First Time To Hawaii
First You Imagine
It’s your first time to Hawaii. You’re ecstatic and giddy as you board the plane, thinking of warm breezes, turquoise, bathtub temperature water to float in every day, snorkeling with brilliant colored fish, trying a little surfing, watching the big time surfers on big time waves.
First though, you’re going to kick back, relax in the sun and work on getting that lovely mid-winter tan to make your co-workers jealous.
Then You Jump In
After the first couple of days you’re ready to get out and see some things. You turn toward those paradisaical activities you’ve always heard about, like visiting a pineapple plantation, eating some spam and learning to hula wearing a lei and sarong.
And even though you suspect they might be a little kitschy, you can’t wait to go to a luau and take a tour aboard a glass bottomed boat.
Finally, You Discover
While you certainly want to experience all these activities that figure so large in novels, movies and your neighbor’s slide shows, be sure to leave lots of time to discover the other magical elements of Hawaii.
This six island archipelago is home to a combination of natural beauty and dramatic action that is unsurpassed anywhere in the world. Crashing surf, towering, jungle covered cliffs, amazing waterfalls, neon orange and red lava spilling into brilliant blue water and some of the most expansive sunsets on earth.

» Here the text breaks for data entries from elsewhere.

(* ===== verification/PrefixInv.v ===== *)
(** * Accounting of the prefix-caching allocator

    [ids_ok a uses]: every physical block is in use (as often as it occurs in [uses], its
    reference count), free in the hashless allocator, or cached and evictable; the tracker
    follows the blocks in use, and the map of cached blocks is consistent with the
    evictor.  Lemmas for every operation on physical blocks. *)

From stdpp Require Import base tactics list gmap sets sorting.
From Stdlib Require Import ZArith Lia.
From S2P Require Import Prelude.
From S2P Require Import NaiveBlocks.
From S2P Require Import BlockStore.
From S2P Require Import Evictor.
From S2P Require Import PrefixCaching.

Local Open Scope Z_scope.

Implicit Types (a : PrefixCachingBlockAllocator) (uses : list nat) (b : nat).

Abbreviation table_of a := (free_table (pc_evictor a)).

Record ids_ok a uses : Prop := {
  io_uses : ∀ b, b ∈ uses -> b ∈ pc_all_block_indices a;
  io_rc : ∀ b, pc_refcounts a !! b = if decide (b ∈ pc_all_block_indices a) then Some (occ b uses) else None;
  io_tracker : ∀ b, b ∈ pc_all_block_indices a -> ∃ t, pc_block_tracker a !! b = Some t ∧ bt_active t = bool_decide (b ∈ uses);
  io_nodup : NoDup (pc_free_block_indices a);
  io_free : ∀ b, b ∈ pc_free_block_indices a <-> b ∈ pc_all_block_indices a ∧ b ∉ uses ∧ table_of a !! b = None;
  io_table : ∀ b m, table_of a !! b = Some m -> b ∈ pc_all_block_indices a ∧ b ∉ uses ∧ pc_cached_blocks a !! md_content_hash m = Some b;
  io_ev : ev_inv (pc_evictor a);
  io_cached : ∀ h b, pc_cached_blocks a !! h = Some b -> b ∈ pc_all_block_indices a ∧ b ∉ pc_free_block_indices a;
  io_inj : ∀ h h' b, pc_cached_blocks a !! h = Some b -> pc_cached_blocks a !! h' = Some b -> h = h';
  io_comp : ∀ h b t, pc_cached_blocks a !! h = Some b -> pc_block_tracker a !! b = Some t -> bt_active t = true ->
    bt_computed t = true ∨ b ∈ pc_touched_blocks a;
}.

(** The parts of the state that concern physical blocks. *)
Definition same_ids a a' : Prop :=
  pc_cached_blocks a' = pc_cached_blocks a ∧ pc_block_tracker a' = pc_block_tracker a ∧ pc_evictor a' = pc_evictor a ∧
  pc_free_block_indices a' = pc_free_block_indices a ∧ pc_all_block_indices a' = pc_all_block_indices a ∧ pc_refcounts a' = pc_refcounts a ∧
  pc_touched_blocks a' = pc_touched_blocks a.

Lemma ids_ok_same a a' uses : same_ids a a' -> ids_ok a uses -> ids_ok a' uses.
Proof. intros (E1 & E2 & E3 & E4 & E5 & E6 & E7) [I1 I2 I3 I4 I5 I6 I7 I8 I9 I10]. split; rewrite ?E1, ?E2, ?E3, ?E4, ?E5, ?E6, ?E7; done. Qed.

Depending on the island or islands you decide to visit, all of these are available to you, sometimes within half an hour’s drive.

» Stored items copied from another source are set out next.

(* ===== verification/PrefixSteps.v ===== *)
(** * The invariant of the prefix-caching allocator through its operations *)

From stdpp Require Import base tactics list gmap sets sorting.
From Stdlib Require Import ZArith Lia.
From S2P Require Import Prelude.
From S2P Require Import NaiveBlocks.
From S2P Require Import BlockStore.
From S2P Require Import Evictor.
From S2P Require Import PrefixCaching.
From S2P Require Import PrefixInv.

Local Open Scope Z_scope.

Implicit Types (a : PrefixCachingBlockAllocator) (uses : list nat) (r b : nat) (H : gmap nat nat) (o : PrefixCachingBlock).

Section steps.
Context `{PH : !PrefixHash}.

Lemma shared_cached a H r r0 b : pc_inv a H -> H !! r = Some b -> H !! r0 = Some b -> r0 ≠ r -> ∃ h, pc_cached_blocks a !! h = Some b.
Proof.
  intros I E E0 Hne. destruct (pi_objs _ _ I r0 b E0) as (o & _ & [_ _ _ [(h & _ & _ & _ & _ & Hc & _)|(_ & _ & _ & Hu & _)]]); [by exists h|].
  destruct Hne. by rewrite (Hu r E).
Qed.

Lemma used_range a H p : pc_inv a H -> is_Some (H !! p) -> (p < length (pc_pool a))%nat.
Proof. intros I Hp. apply (sf_range _ _ (pi_slots _ _ I)). apply elem_of_app. left. by apply slots_elem. Qed.

Lemma prev_range a H prev : pc_inv a H -> prev_ok a H prev -> ∀ p, prev = Some p -> (p < length (pc_pool a))%nat.
Proof. intros I Hp p ->. destruct Hp as (q & h & Hs & _). by eapply used_range. Qed.

Lemma set_slots a r o L : slots_fine a L -> slots_fine (set_obj a r o) L.
Proof. intros [H1 H2 H3]. split; cbn; rewrite ?length_insert; done. Qed.

(** Changing one object. *)
Lemma set_obj_inv a H r b o o' : pc_inv a H -> H !! r = Some b -> pc_pool a !! r = Some o -> obj_ok a H r b o' -> pc_inv (set_obj a r o') H.
Proof.
  intros I E Eo [O1 O2 O3 O4]. split; [apply I|eapply ids_ok_same; [|apply I]; done|apply set_slots, I|apply I|].
  eapply (objs_step a _ H H r); try done; cbn.
  - intros r0 b0 Hne _. by rewrite list_lookup_insert_ne.
  - by rewrite length_insert.
  - intros b0 E'. rewrite E in E'. injection E' as <-. split; [|intros r0 Hne E0; by eapply (shared_cached a H r r0)].
    exists o'. split; [apply list_lookup_insert_eq; by eapply lookup_lt_Some|]. split; [done|done|cbn; by rewrite length_insert|done].
Qed.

Tips for a Great First Trip to Hawaii
Getting to the islands
- A flight to Hawaii takes longer than many people expect – 5-6 hours from the West Coast of the US and up to 17 hours from the East Coast. Be sure your carry-on is well stocked with any supplies you’ll need to get through that span of time. Especially important to think about are medications, infant foods and diapers.
- Though islands weather is warm, the flight to the islands can often be cool. Bring a light jacket or sweater.
Getting around the islands
- A rental car will allow you to get to outlying areas. Be sure and reserve ahead of time as the supply of cars on each island is limited.
- Plan a variety of transportation options. Most islands have public transit, tours, shuttles and bicycles available. And don’t forget the tried and true foot transport. It’s often the best way to get a good look at your surroundings.
Getting into the islands
- Though everyone knows they’ll need protection when the tropical sun is strong, on overcast days the need for sun protection is sometimes overlooked. You can burn even on cloudy days, so don’t forget that sunscreen.
- Bring your spirit of adventure and explore all that Hawaii has to offer!